The Commissioner conceded at the hearing that the taxpayer is entitled to a deduction for depreciation in the amount of $8,800 for the year 1918. This leaves for consideration only the question as to the exclusion from the taxpayer’s invested capital for the year 1918 of the amounts set up on its books as credits to profit and loss on account of the earnings of the Eobe Company and the Buffalo Company, the items of alleged expense disallowed by the Commissioner and added to its income for the year 1918, and whether or not the payment of dividends during the period January 1, 1913, to December 31,1917, constituted an impairment of capital.
We are satisfied from the evidence that the Commissioner’s action in excluding from the taxpayer’s invested capital the amounts carried on its books as profits of the Eobe Company and the Buffalo Company was correct and should be approved. These profits were represented on the taxpayer’s books by mere bookkeeping entries and the taxpayer never at any time received the money they were alleged to represent.

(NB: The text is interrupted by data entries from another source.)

(** struct proc (proc.h); its lock is [LkProc]. *)
Record proc := mkProc {
  p_state : procstate;
  p_chan : chan;                 (* if non-null, sleeping on chan *)
  p_killed : Z;
  p_xstate : Z;                  (* exit status *)
  p_pid : Z;
  p_parent : option nat;
  p_kstack : Z;
  p_sz : Z;                      (* size of process memory (bytes) *)
  p_pagetable : Z;               (* address of the root page, 0 when none *)
  p_trapframe : Z;               (* address of the trapframe page, 0 when none *)
  p_context : context;
  p_ofile : list (option nat);   (* open files, indices into ftable *)
  p_cwd : option nat;            (* index into itable *)
  p_name : list Z;               (* char name[16] *)
  p_mask : Z;                    (* tracing mask *)
  p_create_time : Z;
  p_run_time : Z;
  p_total_run_time : Z;
  p_wait_time : Z;
  p_start_time : Z;
  p_sleep_time : Z;
  p_exit_time : Z;
  p_n_runs : Z;
  p_priority : Z;
  p_max_mem : Z;                 (* memory limit *)
  p_curr_mem : Z
}.
Definition set_p_state (v : procstate) (x : proc) : proc :=
  mkProc v (p_chan x) (p_killed x) (p_xstate x) (p_pid x) (p_parent x) (p_kstack x) (p_sz x)
    (p_pagetable x) (p_trapframe x) (p_context x) (p_ofile x) (p_cwd x) (p_name x) (p_mask x)
    (p_create_time x) (p_run_time x) (p_total_run_time x) (p_wait_time x) (p_start_time x)
    (p_sleep_time x) (p_exit_time x) (p_n_runs x) (p_priority x) (p_max_mem x) (p_curr_mem x).
Definition set_p_chan (v : chan) (x : proc) : proc :=
  mkProc (p_state x) v (p_killed x) (p_xstate x) (p_pid x) (p_parent x) (p_kstack x) (p_sz x)
    (p_pagetable x) (p_trapframe x) (p_context x) (p_ofile x) (p_cwd x) (p_name x) (p_mask x)
    (p_create_time x) (p_run_time x) (p_total_run_time x) (p_wait_time x) (p_start_time x)
    (p_sleep_time x) (p_exit_time x) (p_n_runs x) (p_priority x) (p_max_mem x) (p_curr_mem x).
Definition set_p_killed (v : Z) (x : proc) : proc :=
  mkProc (p_state x) (p_chan x) v (p_xstate x) (p_pid x) (p_parent x) (p_kstack x) (p_sz x)
    (p_pagetable x) (p_trapframe x) (p_context x) (p_ofile x) (p_cwd x) (p_name x) (p_mask x)
    (p_create_time x) (p_run_time x) (p_total_run_time x) (p_wait_time x) (p_start_time x)
    (p_sleep_time x) (p_exit_time x) (p_n_runs x) (p_priority x) (p_max_mem x) (p_curr_mem x).
Definition set_p_xstate (v : Z) (x : proc) : proc :=
  mkProc (p_state x) (p_chan x) (p_killed x) v (p_pid x) (p_parent x) (p_kstack x) (p_sz x)
    (p_pagetable x) (p_trapframe x) (p_context x) (p_ofile x) (p_cwd x) (p_name x) (p_mask x)
    (p_create_time x) (p_run_time x) (p_total_run_time x) (p_wait_time x) (p_start_time x)
    (p_sleep_time x) (p_exit_time x) (p_n_runs x) (p_priority x) (p_max_mem x) (p_curr_mem x).
Definition set_p_pid (v : Z) (x : proc) : proc :=
  mkProc (p_state x) (p_chan x) (p_killed x) (p_xstate x) v (p_parent x) (p_kstack x) (p_sz x)
    (p_pagetable x) (p_trapframe x) (p_context x) (p_ofile x) (p_cwd x) (p_name x) (p_mask x)
    (p_create_time x) (p_run_time x) (p_total_run_time x) (p_wait_time x) (p_start_time x)
    (p_sleep_time x) (p_exit_time x) (p_n_runs x) (p_priority x) (p_max_mem x) (p_curr_mem x).
Definition set_p_parent (v : option nat) (x : proc) : proc :=
  mkProc (p_state x) (p_chan x) (p_killed x) (p_xstate x) (p_pid x) v (p_kstack x) (p_sz x)
    (p_pagetable x) (p_trapframe x) (p_context x) (p_ofile x) (p_cwd x) (p_name x) (p_mask x)
    (p_create_time x) (p_run_time x) (p_total_run_time x) (p_wait_time x) (p_start_time x)
    (p_sleep_time x) (p_exit_time x) (p_n_runs x) (p_priority x) (p_max_mem x) (p_curr_mem x).
Definition set_p_kstack (v : Z) (x : proc) : proc :=
  mkProc (p_state x) (p_chan x) (p_killed x) (p_xstate x) (p_pid x) (p_parent x) v (p_sz x)
    (p_pagetable x) (p_trapframe x) (p_context x) (p_ofile x) (p_cwd x) (p_name x) (p_mask x)
    (p_create_time x) (p_run_time x) (p_total_run_time x) (p_wait_time x) (p_start_time x)
    (p_sleep_time x) (p_exit_time x) (p_n_runs x) (p_priority x) (p_max_mem x) (p_curr_mem x).
Definition set_p_sz (v : Z) (x : proc) : proc :=
  mkProc (p_state x) (p_chan x) (p_killed x) (p_xstate x) (p_pid x) (p_parent x) (p_kstack x) v
    (p_pagetable x) (p_trapframe x) (p_context x) (p_ofile x) (p_cwd x) (p_name x) (p_mask x)
    (p_create_time x) (p_run_time x) (p_total_run_time x) (p_wait_time x) (p_start_time x)
    (p_sleep_time x) (p_exit_time x) (p_n_runs x) (p_priority x) (p_max_mem x) (p_curr_mem x).
Definition set_p_pagetable (v : Z) (x : proc) : proc :=
  mkProc (p_state x) (p_chan x) (p_killed x) (p_xstate x) (p_pid x) (p_parent x) (p_kstack x)
    (p_sz x) v (p_trapframe x) (p_context x) (p_ofile x) (p_cwd x) (p_name x) (p_mask x)
    (p_create_time x) (p_run_time x) (p_total_run_time x) (p_wait_time x) (p_start_time x)
    (p_sleep_time x) (p_exit_time x) (p_n_runs x) (p_priority x) (p_max_mem x) (p_curr_mem x).
Definition set_p_trapframe (v : Z) (x : proc) : proc :=
  mkProc (p_state x) (p_chan x) (p_killed x) (p_xstate x) (p_pid x) (p_parent x) (p_kstack x)
    (p_sz x) (p_pagetable x) v (p_context x) (p_ofile x) (p_cwd x) (p_name x) (p_mask x)
    (p_create_time x) (p_run_time x) (p_total_run_time x) (p_wait_time x) (p_start_time x)
    (p_sleep_time x) (p_exit_time x) (p_n_runs x) (p_priority x) (p_max_mem x) (p_curr_mem x).
Definition set_p_context (v : context) (x : proc) : proc :=
  mkProc (p_state x) (p_chan x) (p_killed x) (p_xstate x) (p_pid x) (p_parent x) (p_kstack x)
    (p_sz x) (p_pagetable x) (p_trapframe x) v (p_ofile x) (p_cwd x) (p_name x) (p_mask x)
    (p_create_time x) (p_run_time x) (p_total_run_time x) (p_wait_time x) (p_start_time x)
    (p_sleep_time x) (p_exit_time x) (p_n_runs x) (p_priority x) (p_max_mem x) (p_curr_mem x).
Definition set_p_ofile (v : list (option nat)) (x : proc) : proc :=
  mkProc (p_state x) (p_chan x) (p_killed x) (p_xstate x) (p_pid x) (p_parent x) (p_kstack x)
    (p_sz x) (p_pagetable x) (p_trapframe x) (p_context x) v (p_cwd x) (p_name x) (p_mask x)
    (p_create_time x) (p_run_time x) (p_total_run_time x) (p_wait_time x) (p_start_time x)
    (p_sleep_time x) (p_exit_time x) (p_n_runs x) (p_priority x) (p_max_mem x) (p_curr_mem x).
Definition set_p_cwd (v : option nat) (x : proc) : proc :=
  mkProc (p_state x) (p_chan x) (p_killed x) (p_xstate x) (p_pid x) (p_parent x) (p_kstack x)
    (p_sz x) (p_pagetable x) (p_trapframe x) (p_context x) (p_ofile x) v (p_name x) (p_mask x)
    (p_create_time x) (p_run_time x) (p_total_run_time x) (p_wait_time x) (p_start_time x)
    (p_sleep_time x) (p_exit_time x) (p_n_runs x) (p_priority x) (p_max_mem x) (p_curr_mem x).
Definition set_p_name (v : list Z) (x : proc) : proc :=
  mkProc (p_state x) (p_chan x) (p_killed x) (p_xstate x) (p_pid x) (p_parent x) (p_kstack x)
    (p_sz x) (p_pagetable x) (p_trapframe x) (p_context x) (p_ofile x) (p_cwd x) v (p_mask x)
    (p_create_time x) (p_run_time x) (p_total_run_time x) (p_wait_time x) (p_start_time x)
    (p_sleep_time x) (p_exit_time x) (p_n_runs x) (p_priority x) (p_max_mem x) (p_curr_mem x).
Definition set_p_mask (v : Z) (x : proc) : proc :=
  mkProc (p_state x) (p_chan x) (p_killed x) (p_xstate x) (p_pid x) (p_parent x) (p_kstack x)
    (p_sz x) (p_pagetable x) (p_trapframe x) (p_context x) (p_ofile x) (p_cwd x) (p_name x) v
    (p_create_time x) (p_run_time x) (p_total_run_time x) (p_wait_time x) (p_start_time x)
    (p_sleep_time x) (p_exit_time x) (p_n_runs x) (p_priority x) (p_max_mem x) (p_curr_mem x).
Definition set_p_create_time (v : Z) (x : proc) : proc :=
  mkProc (p_state x) (p_chan x) (p_killed x) (p_xstate x) (p_pid x) (p_parent x) (p_kstack x)
    (p_sz x) (p_pagetable x) (p_trapframe x) (p_context x) (p_ofile x) (p_cwd x) (p_name x) (p_mask
    x) v (p_run_time x) (p_total_run_time x) (p_wait_time x) (p_start_time x) (p_sleep_time x)
    (p_exit_time x) (p_n_runs x) (p_priority x) (p_max_mem x) (p_curr_mem x).
Definition set_p_run_time (v : Z) (x : proc) : proc :=
  mkProc (p_state x) (p_chan x) (p_killed x) (p_xstate x) (p_pid x) (p_parent x) (p_kstack x)
    (p_sz x) (p_pagetable x) (p_trapframe x) (p_context x) (p_ofile x) (p_cwd x) (p_name x) (p_mask
    x) (p_create_time x) v (p_total_run_time x) (p_wait_time x) (p_start_time x) (p_sleep_time x)
    (p_exit_time x) (p_n_runs x) (p_priority x) (p_max_mem x) (p_curr_mem x).
Definition set_p_total_run_time (v : Z) (x : proc) : proc :=
  mkProc (p_state x) (p_chan x) (p_killed x) (p_xstate x) (p_pid x) (p_parent x) (p_kstack x)
    (p_sz x) (p_pagetable x) (p_trapframe x) (p_context x) (p_ofile x) (p_cwd x) (p_name x) (p_mask
    x) (p_create_time x) (p_run_time x) v (p_wait_time x) (p_start_time x) (p_sleep_time x)
    (p_exit_time x) (p_n_runs x) (p_priority x) (p_max_mem x) (p_curr_mem x).
Definition set_p_wait_time (v : Z) (x : proc) : proc :=
  mkProc (p_state x) (p_chan x) (p_killed x) (p_xstate x) (p_pid x) (p_parent x) (p_kstack x)
    (p_sz x) (p_pagetable x) (p_trapframe x) (p_context x) (p_ofile x) (p_cwd x) (p_name x) (p_mask
    x) (p_create_time x) (p_run_time x) (p_total_run_time x) v (p_start_time x) (p_sleep_time x)
    (p_exit_time x) (p_n_runs x) (p_priority x) (p_max_mem x) (p_curr_mem x).
Definition set_p_start_time (v : Z) (x : proc) : proc :=
  mkProc (p_state x) (p_chan x) (p_killed x) (p_xstate x) (p_pid x) (p_parent x) (p_kstack x)
    (p_sz x) (p_pagetable x) (p_trapframe x) (p_context x) (p_ofile x) (p_cwd x) (p_name x) (p_mask
    x) (p_create_time x) (p_run_time x) (p_total_run_time x) (p_wait_time x) v (p_sleep_time x)
    (p_exit_time x) (p_n_runs x) (p_priority x) (p_max_mem x) (p_curr_mem x).
Definition set_p_sleep_time (v : Z) (x : proc) : proc :=
  mkProc (p_state x) (p_chan x) (p_killed x) (p_xstate x) (p_pid x) (p_parent x) (p_kstack x)
    (p_sz x) (p_pagetable x) (p_trapframe x) (p_context x) (p_ofile x) (p_cwd x) (p_name x) (p_mask
    x) (p_create_time x) (p_run_time x) (p_total_run_time x) (p_wait_time x) (p_start_time x) v
    (p_exit_time x) (p_n_runs x) (p_priority x) (p_max_mem x) (p_curr_mem x).
Definition set_p_exit_time (v : Z) (x : proc) : proc :=
  mkProc (p_state x) (p_chan x) (p_killed x) (p_xstate x) (p_pid x) (p_parent x) (p_kstack x)
    (p_sz x) (p_pagetable x) (p_trapframe x) (p_context x) (p_ofile x) (p_cwd x) (p_name x) (p_mask
    x) (p_create_time x) (p_run_time x) (p_total_run_time x) (p_wait_time x) (p_start_time x)
    (p_sleep_time x) v (p_n_runs x) (p_priority x) (p_max_mem x) (p_curr_mem x).
Definition set_p_n_runs (v : Z) (x : proc) : proc :=
  mkProc (p_state x) (p_chan x) (p_killed x) (p_xstate x) (p_pid x) (p_parent x) (p_kstack x)
    (p_sz x) (p_pagetable x) (p_trapframe x) (p_context x) (p_ofile x) (p_cwd x) (p_name x) (p_mask
    x) (p_create_time x) (p_run_time x) (p_total_run_time x) (p_wait_time x) (p_start_time x)
    (p_sleep_time x) (p_exit_time x) v (p_priority x) (p_max_mem x) (p_curr_mem x).
Definition set_p_priority (v : Z) (x : proc) : proc :=
  mkProc (p_state x) (p_chan x) (p_killed x) (p_xstate x) (p_pid x) (p_parent x) (p_kstack x)
    (p_sz x) (p_pagetable x) (p_trapframe x) (p_context x) (p_ofile x) (p_cwd x) (p_name x) (p_mask
    x) (p_create_time x) (p_run_time x) (p_total_run_time x) (p_wait_time x) (p_start_time x)
    (p_sleep_time x) (p_exit_time x) (p_n_runs x) v (p_max_mem x) (p_curr_mem x).
Definition set_p_max_mem (v : Z) (x : proc) : proc :=
  mkProc (p_state x) (p_chan x) (p_killed x) (p_xstate x) (p_pid x) (p_parent x) (p_kstack x)
    (p_sz x) (p_pagetable x) (p_trapframe x) (p_context x) (p_ofile x) (p_cwd x) (p_name x) (p_mask
    x) (p_create_time x) (p_run_time x) (p_total_run_time x) (p_wait_time x) (p_start_time x)
    (p_sleep_time x) (p_exit_time x) (p_n_runs x) (p_priority x) v (p_curr_mem x).
Definition set_p_curr_mem (v : Z) (x : proc) : proc :=
  mkProc (p_state x) (p_chan x) (p_killed x) (p_xstate x) (p_pid x) (p_parent x) (p_kstack x)
    (p_sz x) (p_pagetable x) (p_trapframe x) (p_context x) (p_ofile x) (p_cwd x) (p_name x) (p_mask
    x) (p_create_time x) (p_run_time x) (p_total_run_time x) (p_wait_time x) (p_start_time x)
    (p_sleep_time x) (p_exit_time x) (p_n_runs x) (p_priority x) (p_max_mem x) v.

Neither the Eobe Company nor the Buffealo Company ever paid dividends during the time the taxpayer owned stock therein. Therefore, the entries did not represent actual assets belonging to the taxpayer. They represented nothing, in fact, and were properly excluded by the Commissioner from the taxpayer’s capital.
With reference to the items of alleged expense for the year 1919 which the Commissioner has disallowed, the taxpayer has introduced no evidence to support its claim that they were proper deductions from income, and therefore the Commissioner’s action with respect thereto is approved.
The record in this appeal discloses, relative to the impairment of capital, that on January 1, 1913, the taxpayer’s books of account showed apparent undivided profits and surplus of $66,126.65. These undivided profits and surplus, however, included $55,318.07, representing the amounts carried by the taxpayer on its books as profits accruing to it on account of its ownership of stock in the Robe Company and the Buffalo Company. Excluding that amount from the apparent book surplus and undivided profits, there would be left,, as of January 1, 1913, undivided profits and surplus in the amount of $10,808.58. In February, 1913, the taxpayer paid dividends of $34,000. The payment of these dividends, therefore, constituted an impairment of capital in the amount of $23,191.42. So far as the record discloses, this deficit in capital was not subsequently wiped out. In February, 1916, dividends were paid in the amount of $14,000, and in November, 1917, dividends were again paid in the amount of $14,000. It is clear, therefore, that capital was impaired by the. payment of these dividends. However, the exact amount by which, capital was impaired on January 1, 1913, and by which amount the taxpayer’s original invested capital must be reduced as of that date, can not be accurately determined from the evidence before the Board. It should, however, be adjusted as here-inbefore set forth.